The retirement years are meant to be golden. By retirement age, you’ve likely worked for 40+ years, and you can finally relax, enjoy family, and visit friends. Unfortunately, staying financially stable, though, is often a challenge.
Working through these tasks will help you maintain financial stability when you retire:
1. Understand the key to stability. The key to achieving financial stability is to make your money last.
* Life expectancy continues to rise. Can you afford to stay in retirement if you live to your 80s, 90s, or beyond? This is an important question that requires careful thought and planning.
* You may want to consult a financial advisor for a variety of tactics you can use to make your money last.
2. Make a list of your retirement goals. What do you plan to achieve once you’re done working? These may include dreams and wishes you hold in your heart and want to see happen.
* What are some of the most important aspects of retirement you don’t want to miss? Is it visiting grandchildren or traveling around the world? Do you want to retire on a beach or spend your days in a city? Your list can include items such as paying for your grandchild’s college education or purchasing a yacht.
* A list of your retirement goals can help you figure out how to stay financially stable. Each goal has a financial value. Consider how you can safely work each goal into your financial plan based on the money you’ve saved up and the funds you still have coming in. Include these goals in your retirement budget.
3. Make a list of retirement essentials. Retirement essentials are basic housing, food, medications, and other necessary costs. All of these are tied to your financial stability.
* How much will your home cost during retirement? Will your home be paid off by retirement? If you own your home, remember to include the continuing costs of property taxes and maintenance.
* Will you be preparing your meals at home? How often do you intend to eat out?
* Medications, doctor visits, and other health care costs are also a concern.
* What about utilities?
4. Combine the lists and start calculating. Include all your costs from your lists of essentials and goals to come up with a budget. It’s important to estimate correctly and consider emergency situations.
5. Consider the growth of your investments in the future. How much money do you expect to have once you retire? How much can you expect these funds to grow during retirement? What income streams will contribute to your daily life once you’re no longer at work?

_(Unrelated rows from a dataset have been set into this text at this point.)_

(* ===== verification/Bidir.v ===== *)
(** * The bidirectional copy of a forwarded connection

    Models [crates/spt-forward/src/bidir.rs].  Each direction is [copy_one] at
    one of its await points: reading, draining a chunk (the throttle and the
    write), or half-closing the other side at the end of the stream.  A
    stimulus is what wakes it: a read of some bytes (none at the end), a failed
    read, a finished drain, a finished half-close.  The idle watchdog samples the shared beacon each time its sleep ends.  Both
    directions and the watchdog run in one task, so a step is atomic. *)

From S2P Require Import Prelude.

Section Copy.
(** [std::io::Error]. *)
Context {IoError : Type}.

Definition BUF_SIZE : Z := 16 * 1024.

(** The atomics of the beacon. *)
Record ActivityBeacon := mkBeacon { generation : Z; beacon_in_flight : Z }.

Definition beacon_default : ActivityBeacon := mkBeacon 0 0.
Definition bump (b : ActivityBeacon) : ActivityBeacon := mkBeacon (wrap 64 (generation b + 1)) (beacon_in_flight b).
Definition enter_transfer (b : ActivityBeacon) : ActivityBeacon :=
  mkBeacon (generation b) (wrap 64 (beacon_in_flight b + 1)).
Definition exit_transfer (b : ActivityBeacon) : ActivityBeacon :=
  mkBeacon (generation b) (wrap 64 (beacon_in_flight b - 1)).
Definition sample (b : ActivityBeacon) : Z := generation b.
Definition is_busy (b : ActivityBeacon) : bool := 0 <? beacon_in_flight b.

Record CopyStats := mkCopyStats { a_to_b : Z; b_to_a : Z }.
Definition CopyStats_default : CopyStats := mkCopyStats 0 0.

(** Where [copy_one] stands. *)
Inductive CopyPhase :=
| Reading
| Draining (n : Z)
| Closing
| Finished (r : Result IoError Z).

(** A direction: its await point and [total]; [read_bytes] and
    [written_bytes] record what passed through the streams. *)
Record Direction := mkDirection {
  phase : CopyPhase; total : Z; read_bytes : Z; written_bytes : Z; shut : bool }.

Definition direction_new : Direction := mkDirection Reading 0 0 0 false.

Inductive CopyStim :=
| ReadDone (n : Z)
| ReadFailed (e : IoError)
| DrainDone (r : Result IoError unit)
| ShutdownDone (r : Result IoError unit).

(** One wake-up of [copy_one], with the beacon. *)
Definition copy_one_step (s : CopyStim) (d : Direction) (b : ActivityBeacon) : Direction * ActivityBeacon :=
  match phase d, s with
  | Reading, ReadDone n =>
      if n =? 0 then (mkDirection Closing (total d) (read_bytes d) (written_bytes d) (shut d), b)
      else (mkDirection (Draining n) (total d) (read_bytes d + n) (written_bytes d) (shut d), enter_transfer (bump b))
  | Reading, ReadFailed e =>
      (mkDirection (Finished (Err e)) (total d) (read_bytes d) (written_bytes d) (shut d), b)
  | Draining n, DrainDone r =>
      let b' := exit_transfer (bump b) in
      match r with
      | Err e => (mkDirection (Finished (Err e)) (total d) (read_bytes d) (written_bytes d) (shut d), b')
      | Ok _ => (mkDirection Reading (total d + n) (read_bytes d) (written_bytes d + n) (shut d), b')
      end
  | Closing, ShutdownDone _ =>
      (mkDirection (Finished (Ok (total d))) (total d) (read_bytes d) (written_bytes d) true, b)
  | _, _ => (d, b)
  end.

(** The connection under the idle watchdog. *)
Record Conn := mkConn {
  ab : Direction; ba : Direction; beacon : ActivityBeacon; last_seen : Z;
  returned : option (Result IoError CopyStats) }.

Definition conn_new : Conn :=
  mkConn direction_new direction_new beacon_default (sample beacon_default) None.

(** [tokio::join!] of the two directions and the [?] on their results. *)
Definition copies_result (ab ba : Direction) : option (Result IoError CopyStats) :=
  match phase ab, phase ba with
  | Finished r1, Finished r2 => Some (x ← r1; y ← r2; Ok (mkCopyStats x y))
  | _, _ => None
  end.

Inductive ConnStim :=
| AStim (s : CopyStim)
| BStim (s : CopyStim)
| SleepDone.

(** One turn of the [select!] of [copy_bidirectional_throttled_idle]. *)
Definition conn_step (c : Conn) (s : ConnStim) : Conn :=
  match returned c with
  | Some _ => c
  | None =>
      match s with
      | AStim s =>
          let '(d, b) := copy_one_step s (ab c) (beacon c) in
          mkConn d (ba c) b (last_seen c) (copies_result d (ba c))
      | BStim s =>
          let '(d, b) := copy_one_step s (ba c) (beacon c) in
          mkConn (ab c) d b (last_seen c) (copies_result (ab c) d)
      | SleepDone =>
          let now := sample (beacon c) in
          if (now =? last_seen c) && negb (is_busy (beacon c))
          then mkConn (ab c) (ba c) (beacon c) (last_seen c) (Some (Ok CopyStats_default))
          else mkConn (ab c) (ba c) (beacon c) now None
      end
  end.

Definition conn_run (c : Conn) (l : list ConnStim) : Conn := foldl conn_step c l.

(** ** Invariant *)

Definition draining (d : Direction) : Z := match phase d with Draining _ => 1 | _ => 0 end.

(** A direction's books: what was read and not written is the chunk in hand,
    or was lost to a failed write. *)
Definition direction_inv (d : Direction) : Prop :=
  0 <= written_bytes d /\ total d = written_bytes d /\
  match phase d with
  | Reading | Closing => read_bytes d = written_bytes d
  | Draining n => read_bytes d = written_bytes d + n /\ 0 < n
  | Finished (Ok t) => t = total d /\ read_bytes d = written_bytes d
  | Finished (Err _) => written_bytes d <= read_bytes d
  end.

Definition conn_inv (c : Conn) : Prop :=
  direction_inv (ab c) /\ direction_inv (ba c)
  /\ beacon_in_flight (beacon c) = draining (ab c) + draining (ba c)
  /\ in_u 64 (generation (beacon c)) /\ in_u 64 (last_seen c)
  /\ (returned c = None -> copies_result (ab c) (ba c) = None).

Definition read_ok (s : CopyStim) : Prop := match s with ReadDone n => 0 <= n <= BUF_SIZE | _ => True end.
Definition stim_ok (s : ConnStim) : Prop := match s with AStim s | BStim s => read_ok s | SleepDone => True end.

Lemma copy_one_step_inv s d b k :
  read_ok s -> direction_inv d -> beacon_in_flight b = draining d + k -> 0 <= k <= 1 -> in_u 64 (generation b) ->
  let '(d', b') := copy_one_step s d b in
  direction_inv d' /\ beacon_in_flight b' = draining d' + k /\ in_u 64 (generation b').
Proof.
  intros Hs Hd Hb Hk Hg. unfold copy_one_step. destruct d as [[|n| |r] t rd wr sh], s as [m|e|[u|e]|u]; cbn [phase] in *;
    try (split_and!; done); unfold direction_inv, draining in *; cbn in *.
  - destruct (Z.eqb_spec m 0); cbn; [split_and!; done || lia|].
    rewrite (wrap_small 64 (beacon_in_flight b + 1)) by (unfold in_u, umax; lia).
    split_and!; try lia. by apply wrap_in_u.
  - split_and!; done || lia.
  - rewrite (wrap_small 64 (beacon_in_flight b - 1)) by (unfold in_u, umax; lia).
    split_and!; try lia. by apply wrap_in_u.
  - rewrite (wrap_small 64 (beacon_in_flight b - 1)) by (unfold in_u, umax; lia).
    split_and!; try lia. by apply wrap_in_u.
  - split_and!; done || lia.
Qed.

Lemma draining_bound d : 0 <= draining d <= 1.
Proof. unfold draining. destruct (phase d); lia. Qed.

6. Think about Medicare and Social Security. Do you want to depend on these sources? Will you be able to survive on these benefits? How much will they contribute to your lifestyle?
* Planning your retirement age is a crucial step. Your Social Security benefits go up the longer you can avoid starting them.
Retirement can be one of the best phases of your life. If you stay financially stable, then you can avoid making difficult money decisions and enjoy the retirement you dreamed about.